**Work item:**
Below is a block of records. Copy every line in it that contains the word "Some".

+++ Given entries

(* ===== verification/Surfaces.v ===== *)
(** * The REST routes and the MCP tools

    [interfaces/api/routes/memory.py], [routes/project.py] and
    [interfaces/mcp/tools/memory.py], [tools/project.py], [tools/context.py]
    over the use cases.  A REST parameter out of its declared range is answered
    with 422 by the framework before the route runs; an exception of the route
    goes to the application's handlers.  A tool clamps or refuses its arguments
    itself and lets exceptions through.  A use case over the store alone is one
    step here: other threads come in before it.  [memory_embed]
    starts a background backfill and is in [Background]. *)

From S2P Require Import Prelude PyStr PyText Sha256 Domain DateTime PyNum PyRepr Sql Store Transactions Port Embedding Search Envelope Config Http Serializers UseCases.
Local Open Scope Z_scope.
Local Open Scope prog_scope.

(** What a route answers: the result with 200, or an error response. *)
Inductive reply (A : Type) := replied (a : A) | failed_with (p : response).
Arguments replied {A}.
Arguments failed_with {A}.

Definition within (lo hi v : Z) : bool := (lo <=? v) && (v <=? hi).
Definition sized (lo hi : Z) (s : string) : bool := within lo hi (str_len s).
Definition opt_all {A} (p : A → bool) (o : option A) : bool := match o with Some a => p a | None => true end.
Definition clamp (lo hi v : Z) : Z := Z.min (Z.max v lo) hi.
(** The length of an id in a path, the number of tags in a body. *)
Definition path_id (s : string) : bool := sized 1 200 s.
Definition tag_cap (l : list string) : bool := Z.of_nat (length l) <=? 50.

Definition mode_of (s : string) : Mode :=
  if bool_decide (s = "hybrid"%string) then hybrid
  else if bool_decide (s = "keyword"%string) then keyword
  else if bool_decide (s = "semantic"%string) then semantic else other_mode s.
Definition order_of (s : string) : OrderBy :=
  if bool_decide (s = "pinned_first"%string) then pinned_first
  else if bool_decide (s = "created_at"%string) then by_created_at else order_by_other s.
Definition MODES : list string := ["hybrid"; "keyword"; "semantic"]%string.
Definition ORDERS : list string := ["pinned_first"; "created_at"]%string.

Section surfaces.
Context {S E : Type} `{HF : FTS5} `{!MemoryStorePort S} `{!EmbeddingPort E}.
Context `{HN : Numpy} `{HO : SetOrder}.
Context (utc_now : nat → Z) (configured : bool).
Notation Sv A := (SE (svc S E) exn A).

(** A route: the framework's check of the declared parameters, the body, the
    exception handlers. *)
Definition route {A} (valid : bool) (m : Sv A) : Sv (reply A) :=
  if negb valid then ret (failed_with (error_response 422 None))
  else try_catch (let* a := m in ret (replied a)) (λ e, ret (failed_with (exception_response e))).

Definition map_ok {A B} (f : A → B) (m : Sv A) : Sv B := let* a := m in ret (f a).
(** [result.attr] of a use case that may return [None]. *)
Definition attribute {A B} (f : A → B) (m : Sv (option A)) : Sv B :=
  let* o := m in match o with Some a => ret (f a) | None => raise AttributeError end.

Definition search (query : string) (top_k : Z) (project_id : option string) (tags : option (list string)) (offset : Z)
    (compact : bool) (mode : string) (phrase : bool) (pinned_limit : Z) (include_pinned : bool) : Sv (list (row * Relevance)) :=
  map_ok (map (λ s, scored_memory_to_dict s compact))
    (execute_search utc_now configured query top_k project_id include_pinned tags offset (mode_of mode) phrase pinned_limit).

Definition listing (limit : option Z) (pinned_only : bool) (offset : Z) (project_id : option string) (compact : bool)
    (tags exclude_tags : option (list string)) (order_by : string) : Sv (list row) :=
  map_ok (map (λ m, memory_to_dict m compact))
    (on_store (execute_list_memory limit pinned_only offset project_id tags exclude_tags (order_of order_by))).

(** The timestamp of a save: absent, or an ISO 8601 text. *)
Definition parse_created_at (now : datetime) (text : option string) : result exn datetime :=
  match text with
  | None => Ok now
  | Some t => match fromisoformat t with Some d => Ok d | None => Raise invalid end
  end.
(** [routes/memory.py:112-132 memory_save] [new_id] and [now] are the defaults of
    [MemoryItem]. *)
Definition save_item (new_id : string) (now : datetime) (src text : string) (project_id : string)
    (ts : option (list string)) (pin : bool) (created : option string) : Sv row :=
  let* at_ := lift_result (parse_created_at now created) in
  map_ok (λ m, memory_to_dict m false)
    (execute_add_memory utc_now configured (mkMemoryItem new_id text (default [] ts) at_ pin (Some project_id) src None)).

Definition get_item (memory_id : string) : Sv row :=
  let* item := on_store (st_get_memory memory_id) in
  match item with
  | None => raise (NotFoundError MEMORY_NOT_FOUND)
  | Some m => ret (memory_to_dict m false)
  end.
Definition get_project_row (k : string) : Sv row :=
  let* project := on_store (st_get_project k) in
  match project with
  | None => raise (NotFoundError PROJECT_NOT_FOUND)
  | Some p => ret (project_to_dict p false)
  end.
Definition update_item (memory_id : string) (text : option string) (ts : option (list string)) : Sv row :=
  attribute (λ m, memory_to_dict m false) (execute_update_memory utc_now configured memory_id text ts).
Definition pin_item (memory_id : string) (pin : bool) : Sv (list (string * string)) :=
  map_ok (λ _, [("status", "ok"); ("memory_id", memory_id); ("pinned", if pin then "True" else "False")]%string)
    (on_store (pin_memory memory_id pin)).

(** ** REST *)

(** [routes/memory.py:36-78 memory_search] *)
Definition rest_memory_search (query : string) (top_k : Z) (project_id : option string) (tags : option string) (offset : Z)
    (compact : bool) (mode : string) (phrase : bool) (pinned_limit : Z) (include_pinned : bool)
    : Sv (reply (list (row * Relevance))) :=
  route ((1 <=? str_len query) && within 1 1000 top_k && (0 <=? offset) && bool_decide (mode ∈ MODES) && within 0 1000 pinned_limit)
    (search query top_k project_id (parse_csv_tags tags) offset compact mode phrase pinned_limit include_pinned).
(** [routes/memory.py:81-92 memory_stats] *)
Definition rest_memory_stats (project_id : option string) (top_tags : Z) : Sv (reply Stats) :=
  route (within 1 1000 top_tags) (on_store (stats_memory project_id top_tags)).
(** [routes/memory.py:95-132 memory_save] *)
Definition rest_memory_save (new_id : string) (now : datetime) (text project_id : string) (tags : option (list string))
    (pin : bool) (created : option string) : Sv (reply row) :=
  route (sized 1 MAX_CONTENT_CHARS text && sized 1 200 project_id && opt_all tag_cap tags)
    (save_item new_id now "api" text project_id tags pin created).
(** [routes/memory.py:135-165 memory_list] *)
Definition rest_memory_list (limit : option Z) (pinned_only : bool) (offset : Z) (project_id : option string) (compact : bool)
    (tags exclude_tags : option string) (order_by : string) : Sv (reply (list row)) :=
  route (opt_all (within 1 10000) limit && (0 <=? offset) && bool_decide (order_by ∈ ORDERS))
    (listing limit pinned_only offset project_id compact (parse_csv_tags tags) (parse_csv_tags exclude_tags) order_by).
(** [routes/memory.py:168-179 memory_get] *)
Definition rest_memory_get (memory_id : string) : Sv (reply row) := route (path_id memory_id) (get_item memory_id).
(** [routes/memory.py:182-202 memory_delete] *)
Definition rest_memory_delete (memory_id : string) (confirm : bool) : Sv (reply DeleteMemoryResult) :=
  route (path_id memory_id) (on_store (execute_delete_memory memory_id confirm)).
(** [routes/memory.py:205-221 memory_pin] *)
Definition rest_memory_pin (memory_id : string) (pin : bool) : Sv (reply (list (string * string))) :=
  route (path_id memory_id) (pin_item memory_id pin).
(** [routes/memory.py:224-243 memory_update] *)
Definition rest_memory_update (memory_id : string) (text : option string) (tags : option (list string)) : Sv (reply row) :=
  route (path_id memory_id && opt_all (sized 1 MAX_CONTENT_CHARS) text && opt_all tag_cap tags) (update_item memory_id text tags).

(** [routes/project.py:49-60 project_create] *)
Definition rest_project_create (new_id : string) (now : datetime) (nm : string) (md : option (list (string * json)))
    : Sv (reply row) :=
  route (sized 1 200 nm) (map_ok (λ p, project_to_dict p false) (on_store (create_project new_id now nm md))).
(** [routes/project.py:63-75 project_list] *)
Definition rest_project_list (name_contains : option string) (compact : bool) : Sv (reply (list row)) :=
  route true (map_ok (map (λ p, project_to_dict p compact)) (on_store (execute_list_projects name_contains))).
(** [routes/project.py:78-90 project_get] *)
Definition rest_project_get (k : string) : Sv (reply row) := route (path_id k) (get_project_row k).
(** [routes/project.py:93-110 project_update_route] *)
Definition rest_project_update (k : string) (nm : option string) (md : option (list (string * json))) : Sv (reply row) :=
  route (path_id k && opt_all (sized 1 200) nm && negb (bool_decide (nm = None) && match md with None => true | _ => false end))
    (map_ok (λ p, project_to_dict p false) (on_store (execute_update_project k nm md))).
(** [routes/project.py:113-131 project_delete_bulk] *)
Definition rest_project_delete_bulk (ids : list string) (confirm : bool) : Sv (reply DeleteProjectsResult) :=
  route (within 1 500 (Z.of_nat (length ids))) (on_store (execute_delete_projects ids confirm)).
(** [routes/project.py:134-155 project_delete] *)
Definition rest_project_delete (k : string) (confirm : bool) : Sv (reply DeleteProjectResult) :=
  route (path_id k) (on_store (execute_delete_project k confirm)).

(** ** MCP *)

(** [mcp/tools/memory.py:38-123 memory_search] *)
Definition tool_memory_search (query : string) (top_k : Z) (project_id : option string) (tags : option (list string))
    (offset : Z) (compact : bool) (mode : string) (phrase : bool) (pinned_limit : Z) (include_pinned : bool)
    : Sv (list (row * Relevance)) :=
  if blank query then raise invalid
  else search query (clamp 1 1000 top_k) project_id tags (Z.max offset 0) compact mode phrase (clamp 0 1000 pinned_limit) include_pinned.
(** [mcp/tools/memory.py:125-181 memory_save] *)
Definition tool_memory_save (new_id : string) (now : datetime) (text project_id : string) (tags : option (list string))
    (pin : bool) (created : option string) : Sv row :=
  if blank text then raise invalid
  else if too_long text then raise invalid
  else if bool_decide (project_id = ""%string) then raise invalid
  else save_item new_id now "mcp" text project_id tags pin created.
(** [mcp/tools/memory.py:183-254 memory_list] *)
Definition tool_memory_list (limit : option Z) (pinned_only : bool) (offset : Z) (project_id : option string) (compact : bool)
    (tags exclude_tags : option (list string)) (order_by : string) : Sv (list row) :=
  listing (clamp 1 10000 <$> limit) pinned_only (Z.max offset 0) project_id compact tags exclude_tags order_by.
(** [mcp/tools/memory.py:256-282 memory_pin] *)
Definition tool_memory_pin (memory_id : string) (pin : bool) : Sv (list (string * string)) := pin_item memory_id pin.
(** [mcp/tools/memory.py:284-318 memory_update] *)
Definition tool_memory_update (memory_id : string) (text : option string) (tags : option (list string)) : Sv row :=
  if negb (opt_all (λ c, negb (too_long c)) text) then raise invalid else update_item memory_id text tags.
(** [mcp/tools/memory.py:320-338 memory_get] *)
Definition tool_memory_get (memory_id : string) : Sv row := get_item memory_id.
(** [mcp/tools/memory.py:340-372 memory_delete] *)
Definition tool_memory_delete (memory_id : string) (confirm : bool) : Sv DeleteMemoryResult :=
  on_store (execute_delete_memory memory_id confirm).
(** [mcp/tools/memory.py:374-403 memory_stats] *)
Definition tool_memory_stats (project_id : option string) (top_tags : Z) : Sv Stats :=
  on_store (stats_memory project_id (clamp 1 1000 top_tags)).
(** [mcp/tools/project.py:30-54 project_create] *)
Definition tool_project_create (new_id : string) (now : datetime) (nm : string) (md : option (list (string * json))) : Sv row :=
  map_ok (λ p, project_to_dict p false) (on_store (create_project new_id now nm md)).
(** [mcp/tools/project.py:56-77 project_get] *)
Definition tool_project_get (k : string) : Sv row := get_project_row k.
(** [mcp/tools/project.py:79-111 project_list] *)
Definition tool_project_list (name_contains : option string) (compact : bool) : Sv (list row) :=
  map_ok (map (λ p, project_to_dict p compact)) (on_store (execute_list_projects name_contains)).
(** [mcp/tools/project.py:113-140 project_update] *)
Definition tool_project_update (k : string) (nm : option string) (md : option (list (string * json))) : Sv row :=
  map_ok (λ p, project_to_dict p false) (on_store (execute_update_project k nm md)).
(** [mcp/tools/project.py:142-174 project_delete] *)
Definition tool_project_delete (k : string) (confirm : bool) : Sv DeleteProjectResult :=
  on_store (execute_delete_project k confirm).
(** [mcp/tools/project.py:176-209 project_delete_bulk] *)
Definition tool_project_delete_bulk (ids : list string) (confirm : bool) : Sv DeleteProjectsResult :=
  on_store (execute_delete_projects ids confirm).

Inductive catch_up := found_hits (l : list (row * Relevance)) | recent_items (l : list row).
(** [mcp/tools/context.py:22-66 context_recent] *)
Definition context_recent (query : option string) (project_id : option string) (memory_limit : Z) (compact : bool) : Sv catch_up :=
  let memory_limit := clamp 1 1000 memory_limit in
  match query ≫= non_empty with
  | Some q =>
      map_ok found_hits
        (search q memory_limit project_id None 0 compact "hybrid" false DEFAULT_PINNED_LIMIT true)
  | None =>
      map_ok recent_items (listing (Some memory_limit) false 0 project_id compact None None "pinned_first")
  end.
End surfaces.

++++++

**Final answer:**
Definition opt_all {A} (p : A → bool) (o : option A) : bool := match o with Some a => p a | None => true end.
  let* o := m in match o with Some a => ret (f a) | None => raise AttributeError end.
  | Some t => match fromisoformat t with Some d => Ok d | None => Raise invalid end
    (execute_add_memory utc_now configured (mkMemoryItem new_id text (default [] ts) at_ pin (Some project_id) src None)).
  | Some m => ret (memory_to_dict m false)
  | Some p => ret (project_to_dict p false)
  | Some q =>
      map_ok recent_items (listing (Some memory_limit) false 0 project_id compact None None "pinned_first")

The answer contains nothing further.